Harold Stallworth is actively seeking a reliable Russian hat wear connect.
During his dead-end tenure as a loyal Flipmode lieutenant, Roc Marciano sounded like most underground New York rappers did at the turn of the 20th century. His writing was dense, aggressive, and spoken to power in a predictably snarling tone. Over the years, Marciano’s approach has grown more reposed and cunning, reaching a crescendo with the villainous noir persona adapted on 2012’s Reloaded LP.
But for all the wit and charisma acquired in the latter chapters of his career, the mellow Hempsteadian has continued to orchestrate soundtracks for solitude. Threats of violence are now voiced with faint whispers, and despite being pegged as modern “boom-bap,” the music often contains neither. Which begs the question of how well does Roc Marciano translate from the intimate confines of our headphones to a live capacity?
Last Tuesday evening, the coldest Washington D.C. has experienced this winter, fans flooded Howard Theater with hopes that Marciano, among others, was capable of executing a polished stage show. The Lo-End Theory Tour, headlined by minor-league veteran Sean Price, is a clever amalgam of iconic works from the world of music (A Tribe Called Quest’s genre defining 1991 sophomore album) and fashion (Ralph Lauren’s 45-year-old multi-billion dollar clothing line), both of which have long been fetishized in hip-hop culture. The marriage is especially appropriate, considering that Marciano name checks Polo’s brand on the Q-Tip produced “Thread Count,” as well as nearly half a dozen times elsewhere throughout Reloaded.
After several mundane undercard performances, Marciano nonchalantly moseyed out from behind the stage curtains to greet the thinnest crowd hosted by the historic venue since its grand reopening nine months earlier. Marciano’s attire was notably tame compared to the gaudy scarfs, oversized denim and polar bear embroideries sported by his colorful cast of tourmates. With the hood of his charcoal tinted rain jacket hugging the same gumshoe chapeau worn in the Jason Goldwatch-directed visual for “76,” Roc favored a streetwise Sam Spade. One light tug at the bow dangling atop his head would have likely brought a heap of alarming contraband crashing down onto the patrons below.
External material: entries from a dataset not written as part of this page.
(** A string that holds a private key holds its whole key set. *)
Lemma deserialize_private_keyset s w :
  Base58CheckDeserialize s = Ok w -> ks_PrivateKey (kw_KeySet w) <> [] ->
  KeySet_InitFromPrivateKey (Some (ks_PrivateKey (kw_KeySet w))) = Ok (kw_KeySet w).
Proof using Type.
  unfold Base58CheckDeserialize, deserialize. intros D N.
  destruct (Base58Check_Decode s) as [[b v]| | |]; try discriminate. cbn [res_bind] in D.
  destruct (length b <? 2)%nat; [discriminate|].
  destruct (index b 0) as [t| | |]; try discriminate. cbn [res_bind] in D.
  match type of D with context [res_bind ?k _] => destruct k as [k0| | |] eqn:K end; try discriminate.
  cbn [res_bind] in D.
  destruct (slice_cap _ b 0 _) as [body| | |]; try discriminate. cbn [res_bind] in D.
  destruct (slice b _ _) as [cs2| | |]; try discriminate. cbn [res_bind] in D.
  destruct (negb _ && negb _); [discriminate|]. injection D as ->.
  destruct (t =? PrivateKeyType).
  - unfold deserialize_private in K. peel K.
    injection K as <-. cbn [kw_KeySet] in *. by erewrite init_private.
  - exfalso. apply N. unfold deserialize_address in K.
    destruct (t =? PaymentAddressType); [|destruct (t =? ReadonlyKeyType); [|destruct (t =? OTAKeyType); [|discriminate]]];
      peel K; injection K as <-; reflexivity.
Qed.

Lemma address_eta a : mkPaymentAddress (pa_Pk a) (pa_Tk a) (pa_OTAPublic a) = a.
Proof using Type. destruct a. reflexivity. Qed.

Lemma address_not_nil s w :
  Base58CheckDeserialize s = Ok w -> pa_Pk (ks_PaymentAddress (kw_KeySet w)) <> [] -> address_is_nil s = Ok false.
Proof using Type.
  unfold Base58CheckDeserialize, deserialize, address_is_nil. intros D N.
  destruct (Base58Check_Decode s) as [[b v]| | |]; try discriminate. cbn [res_bind] in *.
  destruct (length b <? 2)%nat; [discriminate|].
  destruct (index b 0) as [t| | |]; try discriminate. cbn [res_bind] in *.
  destruct (t =? PrivateKeyType); [reflexivity|]. destruct (t =? PaymentAddressType); [reflexivity|].
  exfalso. apply N. match type of D with res_bind ?k _ = _ => destruct k as [k0| | |] eqn:K end; try discriminate.
  cbn [res_bind] in D. peel D. injection D as ->.
  destruct (t =? ReadonlyKeyType); [|destruct (t =? OTAKeyType); [|discriminate]]; peel K; injection K as <-; reflexivity.
Qed.

Lemma init_wallet_private s w :
  Base58CheckDeserialize s = Ok w -> ks_PrivateKey (kw_KeySet w) <> [] -> init_wallet w = Ok w.
Proof using Type.
  intros D N. unfold init_wallet. rewrite (deserialize_private_keyset s w D N). cbn [res_bind].
  by destruct w.
Qed.

(** The strings of the other keys of an account are read back, whatever was
    encoded before. *)
Lemma account_string w t c :
  sc_ok (ks_PrivateKey (kw_KeySet w)) ->
  KeySet_InitFromPrivateKey (Some (ks_PrivateKey (kw_KeySet w))) = Ok (kw_KeySet w) -> cache_ok c ->
  In t [PaymentAddressType; ReadonlyKeyType; OTAKeyType] ->
  exists c' s w', Base58CheckSerialize t w c = (c', Ok s) /\ cache_ok c' /\
    Base58CheckDeserialize s = Ok w' /\ serialized_part t true w = Ok w'.
Proof using CL DL LL AA.
  intros Hs E Hc Ht. set (sk := ks_PrivateKey (kw_KeySet w)) in *.
  set (w0 := mkKeyWallet 0 [0; 0; 0; 0] (replicate 32 0) None (kw_KeySet w)).
  assert (wallet_ok w0) as W0.
  { destruct (keyset_of_ok sk (proj2 (proj1 Hs))) as (Hvk & Hota & E').
    unfold KeySet_InitFromPrivateKey in E. destruct (length sk =? PrivateKeySize)%nat; [|discriminate].
    cbn [negb] in E. rewrite E' in E. injection E as E. rewrite (FromBytesS_exact sk (proj1 Hs)), (ScalarMultBase_sc sk Hs) in E.
    assert (forall x, sc_ok x -> key_ok (ScalarMultKey GBASE x)) as K by (intros x Hx; apply pt_key, pt_mult; [apply pt_base|exact Hx]).
    assert (is_byte 0) as B0 by (unfold is_byte; lia).
    unfold wallet_ok, w0. cbn [kw_Depth kw_ChildNumber kw_ChainCode kw_KeySet]. rewrite <- E.
    cbn [ks_PrivateKey ks_PaymentAddress ks_ReadonlyKey ks_OTAKey pa_Pk pa_Tk pa_OTAPublic vk_Pk vk_Rk ota_pk ota_otaSecret].
    split; [exact B0|]. split; [split; [reflexivity|repeat constructor; lia]|].
    split; [split; [reflexivity|by apply Forall_replicate]|]. split; [apply Hs|].
    split; [split; [|split; [|right]]; by apply K|]. split; [split; [by apply K|apply Hvk]|].
    split; [apply pt_mult; [apply pt_base|exact Hs]|exact Hota]. }
  destruct (wallet_string w0 t c W0 Hc) as (c' & s & w' & ES & Hc' & D & P); [by right|].
  exists c', s, w'. split; [|split; [exact Hc'|split; [exact D|]]];
    destruct Ht as [<-|[<-|[<-|[]]]]; assumption.
Qed.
Assisted by DJ PF Cuttin, he opened with “Scarface Nigga,” an album cut buried so deep that it wasn’t even featured on the original pressing of his full-length retail debut. But the audience, all 34 of them, rapped every word of the obscure record. After shedding his coat and bulky sunglasses, he responded to chants calling for “Wee Ill” by extending his hand in bromance. “I’m going to party with y’all tonight,” Roc assured. “Fuck I look like a jukebox nigga?”
Ironically, his performance would indeed prove to be somewhat mechanical, as that brief moment of banter was the first and last time (outside of asking permission to sip his bottled water) that he would engage in direct conversation with the ticket holders. That’s not to say Roc’s stage presence was disenchanting. There was a sense of urgency and intense focus on display throughout the hour-long set. Each lyric was enunciated with a precise attention to detail and no syllable was left behind.
Miraculously, Marciano managed to dodge all the hackneyed cliches one would expect to encounter at a concert catered to 80’s babies. Call-and-response dialogue, a capella freestyles and incessant requests for the DJ to “bring that shit back” were entirely absent from his act. At one point, Sean Price darted across the stage lugging a textile suitcase, presumably crammed with vintage articles of Polo, to express his adulation for “Hoard 90.” The abrupt cameo opened the floodgates for unabashed comradery. Thirstin Howl enlisted as a bartender for the entire front row, filling hoisted cups with massive shots of Hennessy. DJ J-Love, resembling a life-size Pope Benedict figurine staged in a streetwear storefront, found himself planted motionless under Roc’s wing, occasionally nodding his pale face to beats blaring from the sound system.
Marciano appeared oblivious to the mob developing onstage, which eventually outnumbered the audience itself. Clearly placing a steep premium on economy of words, he exited the theater after performing “Deeper,” arguably the most accessible song in his catalog, without rattling off a single shout-out or promoting any forthcoming business ventures. When it was all said and done, Roc Marciano’s stage show didn’t deviate far from his triumphs in the recording booth. He simply delivered a no frills exhibition of aging exuberance and seasoned craftsmanship for the handful of fans and peers capable of appreciating that sort of thing.